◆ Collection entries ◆
(** A step of [++] or [--]: the value before, the value after. *)
Definition step_var (x : Expr) (op : Z) (r : env) : option (value * value * env) :=
  v ← target_of x; a ← read r v;
  b ← step_value op (kind_of_var v) a; r ← assign_to v b r; Some (a, b, r).

Fixpoint eval (x : Expr) (r : env) {struct x} : option (value * env) :=
  match ConstAt x ≫= cValue with
  | Some v => Some (v, r)
  | None =>
      match x with
      | ParenExpr _ _ X _ => eval X r
      | EIdent _ | EName _ => v ← local_of (key x); w ← read r v; Some (w, r)
      | UnaryExpr _ Op _ X =>
          if (Op =? INC) || (Op =? DEC) then s ← step_var X Op r; Some (snd (fst s), snd s)
          else
            a ← eval X r;
            if Op =? NOT then match fst a with VBool b => Some (VBool (negb b), snd a) | _ => None end
            else if bool_decide (promoted (kind_at X) = Some (kind_at x)) then v ← unary_value Op (kind_at X) (fst a); Some (v, snd a)
            else None
      | PostfixExpr _ X Op _ => s ← step_var X Op r; Some (fst (fst s), snd s)
      | BinaryExpr _ X Op _ _ Y =>
          a ← eval X r;
          if Op =? LAND then
            match fst a with VBool true => b ← eval Y (snd a); if typed KindBoolean (fst b) then Some b else None | VBool false => Some a | _ => None end
          else if Op =? LOR then
            match fst a with VBool false => b ← eval Y (snd a); if typed KindBoolean (fst b) then Some b else None | VBool true => Some a | _ => None end
          else
            b ← eval Y (snd a);
            if is_comparison Op then t ← compare_value Op (kind_at X) (kind_at Y) (fst a) (fst b); Some (VBool t, snd b)
            else if is_shift Op then
              if bool_decide (promoted (kind_at X) = Some (kind_at x)) then v ← shift_value Op (kind_at X) (kind_at Y) (fst a) (fst b); Some (v, snd b)
              else None
            else v ← binary_value Op (kind_at X) (kind_at Y) (fst a) (fst b); Some (v, snd b)
      | CondExpr _ Cond _ Then _ Else =>
          c ← eval Cond r;
          match fst c with
          | VBool true => a ← eval Then (snd c); v ← conv (kind_at Then) (kind_at x) (fst a); Some (v, snd a)
          | VBool false => a ← eval Else (snd c); v ← conv (kind_at Else) (kind_at x) (fst a); Some (v, snd a)
          | _ => None
          end
      | CastExpr _ _ _ _ _ X => a ← eval X r; v ← conv (kind_at X) (kind_at x) (fst a); Some (v, snd a)
      | AssignExpr _ LHS Op _ _ RHS =>
          v ← target_of LHS;
          if Op =? ASSIGN then
            a ← eval RHS r; w ← conv (kind_at RHS) (kind_of_var v) (fst a); r ← assign_to v w (snd a); Some (w, r)
          else
            op ← operator_of Op;
            a ← read r v; b ← eval RHS r;
            w ← compound_value op (kind_of_var v) (kind_at RHS) a (fst b);
            r ← assign_to v w (snd b); Some (w, r)
      | _ => None
      end
  end.

(** ** The fragment

    Every node is of a primitive type, every name that of a local, and the
    operands of a condition are boolean. *)
Definition is_boolean (x : Expr) : bool := bool_decide (kind_at x = KindBoolean).
Definition prim (x : Expr) : bool := IsPrimitive (kind_at x).
Definition prim_var (v : var) : bool := IsPrimitive (kind_of_var v).
Definition prim_target (x : Expr) : bool := match target_of x with Some v => prim_var v | None => false end.

Definition step_target (x : Expr) : bool :=
  match target_of x with Some v => prim_var v && bool_decide (kind_at x = kind_of_var v) | None => false end.

Fixpoint simple (x : Expr) : bool :=
  prim x &&
  match ConstAt x ≫= cValue with
  | Some v => typed (kind_at x) v
  | None =>
      match x with
      | ParenExpr _ _ X _ => simple X && bool_decide (kind_at X = kind_at x)
      | CastExpr _ _ _ _ _ X => simple X
      | EIdent _ | EName _ => match local_of (key x) with Some v => prim_var v | None => false end
      | UnaryExpr _ Op _ X =>
          if (Op =? INC) || (Op =? DEC) then step_target X
          else simple X && (negb (Op =? NOT) || is_boolean X && is_boolean x)
      | PostfixExpr _ X _ _ => step_target X
      | BinaryExpr _ X Op _ _ Y =>
          simple X && simple Y && (negb ((Op =? LAND) || (Op =? LOR)) || is_boolean X && is_boolean Y) &&
          (negb ((Op =? LAND) || (Op =? LOR) || is_comparison Op) || is_boolean x)
      | CondExpr _ C _ X _ Y => simple C && is_boolean C && simple X && simple Y
      | AssignExpr _ LHS _ _ _ RHS => prim_target LHS && simple RHS
      | _ => false
      end
  end.

(** ** Statements *)

Definition simple_local (d : VarDeclarator) : bool :=
  match d with
  | mkVarDeclarator _ name _ _ Init =>
      match use_var (AIdent name) with Some v => prim_var v && is_local v | None => true end &&
      match Init with Some (NExpr x) => simple x | Some _ => false | None => true end
  end.

Fixpoint simple_stmt (s : Stmt) : bool :=
  match s with
  | SBlock (mkBlock _ _ Stmts _) => forallb simple_stmt Stmts
  | EmptyStmt _ => true
  | ExprStmt _ X => simple X && match ConstAt X ≫= cValue with None => true | Some _ => false end
  | DeclStmt _ (DVar (mkVarDecl _ _ _ Names _)) => forallb simple_local Names
  | IfStmt _ _ C X _ Y => simple C && is_boolean C && simple_stmt X && match Y with Some Y => simple_stmt Y | None => true end
  | ReturnStmt _ _ x => match x with Some x => simple x && IsPrimitive (kind_of returnType) | None => true end
  | _ => false
  end.

(** The locals a statement declares. *)
Definition declared_by (d : VarDeclarator) : list var :=
  match d with mkVarDeclarator _ name _ _ _ => match use_var (AIdent name) with Some v => [v] | None => [] end end.

Fixpoint declares (s : Stmt) : list var :=
  match s with
  | SBlock (mkBlock _ _ Stmts _) => List.concat (map declares Stmts)
  | DeclStmt _ (DVar (mkVarDecl _ _ _ Names _)) => List.concat (map declared_by Names)
  | IfStmt _ _ _ X _ Y => declares X ++ match Y with Some Y => declares Y | None => [] end
  | _ => []
  end.

Inductive result := Next (r : env) | Ret (v : option value).

Definition finish (r : env) (o : result) : result :=
  match o with Next r' => Next (filter (fun p => is_Some (r !! p.1)) r') | _ => o end.

Definition eval_local (d : VarDeclarator) (r : env) : option env :=
  match d with
  | mkVarDeclarator _ name _ _ Init =>
      match use_var (AIdent name) with
      | None => Some r
      | Some v =>
          match Init with
          | None => Some (<[v := None]> r)
          | Some (NExpr x) =>
              a ← eval x (<[v := None]> r); w ← conv (kind_at x) (kind_of_var v) (fst a); assign_to v w (snd a)
          | Some _ => None
          end
      end
  end.

Fixpoint eval_locals (l : list VarDeclarator) (r : env) : option env :=
  match l with [] => Some r | d :: l => r ← eval_local d r; eval_locals l r end.

Fixpoint eval_stmt (s : Stmt) (r : env) {struct s} : option result :=
  if UnreachableAt s then None
  else match s with
  | SBlock (mkBlock _ _ Stmts _) =>
      o ← (fix all l r := match l with
        | [] => Some (Next r)
        | s :: l => o ← eval_stmt s r; match o with Next r => all l r | Ret _ => Some o end
        end) Stmts r;
      Some (finish r o)
  | EmptyStmt _ => Some (Next r)
  | ExprStmt _ X => a ← eval X r; if typed (kind_at X) (fst a) then Some (Next (snd a)) else None
  | DeclStmt _ (DVar (mkVarDecl _ _ _ Names _)) => r ← eval_locals Names r; Some (Next r)
  | IfStmt _ _ Cond Then _ Else =>
      c ← eval Cond r;
      match fst c, Else with
      | VBool true, _ => eval_stmt Then (snd c)
      | VBool false, Some e => eval_stmt e (snd c)
      | VBool false, None => Some (Next (snd c))
      | _, _ => None
      end
  | ReturnStmt _ _ None => Some (Ret None)
  | ReturnStmt _ _ (Some x) => a ← eval x r; v ← conv (kind_at x) (kind_of returnType) (fst a); Some (Ret (Some v))
  | _ => None
  end.

Fixpoint eval_stmts (l : list Stmt) (r : env) : option result :=
  match l with
  | [] => Some (Next r)
  | s :: l => o ← eval_stmt s r; match o with Next r => eval_stmts l r | Ret _ => Some o end
  end.
End Evaluate.
(* ===== verification/LowerExprOk.v ===== *)
(** * Expressions compile to what they mean

    Whatever an emission adds, running it from a state that agrees with the
    locals computes the value of the expression; emitted as a condition, it
    jumps exactly when it should. *)
From S2P Require Import Prelude.
From S2P Require Import Token SourceFile Ast AstWalk Types Fold Sym Emitter LowerExpr LowerStmt LowerKeeps LowerSem.
From S2P Require Import FoldProof.
From S2P Require CodeWriter Op.

(** ** What an emission does to the emitter *)

(** The labels marked are at least [lo]. *)
Definition fresh (lo : nat) (c : list CodeWriter.cmd) : Prop := Forall (fun x => Forall (fun l => (lo <= l)%nat) (mark_of x)) c.

Record ran (lo : nat) (e e' : emitter) (c : list CodeWriter.cmd) : Prop := {
  ran_out : out e' = out e ++ c;
  ran_labels : (nlabels e <= nlabels e')%nat;
  ran_slots : slots e' = slots e;
  ran_frames : frames e' = frames e;
  ran_finallys : finallys e' = finallys e;
  ran_fresh : fresh lo c }.

Definition gives (lo : nat) {A} (m : Emit A) (e : emitter) (R : A -> emitter -> list CodeWriter.cmd -> Prop) : Prop :=
  forall a e', m e = Done a e' -> exists c, ran lo e e' c /\ R a e' c.

Lemma fresh_weaken lo lo' c : (lo <= lo')%nat -> fresh lo' c -> fresh lo c.
Proof. intros H Hc. eapply Forall_impl; [exact Hc|]. cbn. intros x Hx. eapply Forall_impl; [exact Hx|]. cbn. lia. Qed.

Lemma ran_refl lo e : ran lo e e [].
Proof. split; try done; [by rewrite app_nil_r|constructor]. Qed.

Lemma ran_trans lo e1 e2 e3 c d : ran lo e1 e2 c -> ran lo e2 e3 d -> ran lo e1 e3 (c ++ d).
Proof.
  intros [O1 L1 S1 F1 Y1 M1] [O2 L2 S2 F2 Y2 M2]. split; try congruence; [by rewrite O2, O1, app_assoc|lia|by apply Forall_app].
Qed.

Lemma gives_weaken lo lo' {A} (m : Emit A) e R : (lo <= lo')%nat -> gives lo' m e R -> gives lo m e R.
Proof.
  intros H Hm a e' E. destruct (Hm a e' E) as (c & [O L S F Y M] & Hr). exists c. split; [|done]. split; try done. by eapply fresh_weaken.
Qed.

Lemma gives_imp lo {A} (m : Emit A) e (R R' : A -> emitter -> list CodeWriter.cmd -> Prop) :
  gives lo m e R -> (forall a e' c, ran lo e e' c -> R a e' c -> R' a e' c) -> gives lo m e R'.
Proof. intros Hm H a e' E. destruct (Hm a e' E) as (c & Hr & Hc). eauto. Qed.

Lemma gives_bind lo {A B} (m : Emit A) (k : A -> Emit B) e R :
  gives lo m e (fun a e1 c1 => gives lo (k a) e1 (fun b e2 c2 => R b e2 (c1 ++ c2))) -> gives lo (m ≫= k) e R.
Proof.
  intros Hm b e' E. apply emit_bind_inv in E as (a & e1 & E1 & E2). destruct (Hm a e1 E1) as (c1 & R1 & H2).
  destruct (H2 b e' E2) as (c2 & R2 & HR). exists (c1 ++ c2). split; [by eapply ran_trans|done].
Qed.

Lemma gives_ret lo {A} (a : A) e (R : A -> emitter -> list CodeWriter.cmd -> Prop) : R a e [] -> gives lo (mret a) e R.
Proof. intros H b e' [= <- <-]. exists []. split; [apply ran_refl|done]. Qed.

Lemma gives_bug lo {A} e R : gives lo (bug (A := A)) e R.
Proof. intros a e' E. done. Qed.

Lemma gives_spin lo {A} e R : gives lo (spin (A := A)) e R.
Proof. intros a e' E. done. Qed.

Definition with_call (x : CodeWriter.cmd) (e : emitter) : emitter :=
  mkEmitter (out e ++ [x]) (nlabels e) (slots e) (lastLine e) (alive e) (frames e) (finallys e).

Lemma gives_call lo x e R : Forall (fun l => (lo <= l)%nat) (mark_of x) -> R tt (with_call x e) [x] -> gives lo (call x) e R.
Proof.
  intros Hx H a e' [= <- <-]. exists [x]. split; [|done]. split; try done. by constructor.
Qed.

Definition with_label_made (e : emitter) : emitter :=
  mkEmitter (out e ++ [CodeWriter.CNewLabel]) (S (nlabels e)) (slots e) (lastLine e) (alive e) (frames e) (finallys e).

Lemma gives_new lo {A} (k : nat -> Emit A) e R :
  gives lo (k (nlabels e)) (with_label_made e) (fun a e' c => R a e' (CodeWriter.CNewLabel :: c)) -> gives lo (NewLabel ≫= k) e R.
Proof.
  intros H. apply gives_bind. intros l e1 [= <- <-]. exists [CodeWriter.CNewLabel]. split; [|exact H]. split; try done; [cbn; lia|repeat constructor].
Qed.

Lemma gives_alive lo b e (R : unit -> emitter -> list CodeWriter.cmd -> Prop) : R tt (set_alive b e) [] -> gives lo (put (set_alive b)) e R.
Proof. intros H a e' [= <- <-]. exists []. split; [|done]. split; try done; [by rewrite app_nil_r|constructor]. Qed.

Lemma gives_get lo {A} (g : emitter -> A) e (R : A -> emitter -> list CodeWriter.cmd -> Prop) : R (g e) e [] -> gives lo (get g) e R.
Proof. intros H a e' [= <- <-]. exists []. split; [apply ran_refl|done]. Qed.

(** An emission where control arrives, with the slots [sl], which it keeps. *)
Definition steady (sl : slotMap) {A} (m : Emit A) (Q : A -> list CodeWriter.cmd -> Prop) : Prop := forall lo e,
  slots e = sl -> (lo <= nlabels e)%nat -> alive e = true -> gives lo m e (fun a e' c => alive e' = true /\ Q a c).

Lemma steady_bind sl {A B} (m : Emit A) (k : A -> Emit B) (P : A -> list CodeWriter.cmd -> Prop) Q :
  steady sl m P -> (forall a c, P a c -> steady sl (k a) (fun b d => Q b (c ++ d))) -> steady sl (m ≫= k) Q.
Proof.
  intros Hm Hk lo e Hs Hlo Ha. apply gives_bind. eapply gives_imp; [by apply Hm|]. intros a e1 c1 R1 [Ha1 Hp]. pose proof (ran_labels _ _ _ _ R1).
  apply (Hk a c1 Hp); [|lia|done]. rewrite <- Hs. apply R1.
Qed.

◆ Assignment ◆
Which lines in the records above hold the string "EName"? Copy each of them.

◆ Response ◆
      | EIdent _ | EName _ => v ← local_of (key x); w ← read r v; Some (w, r)
      | EIdent _ | EName _ => match local_of (key x) with Some v => prim_var v | None => false end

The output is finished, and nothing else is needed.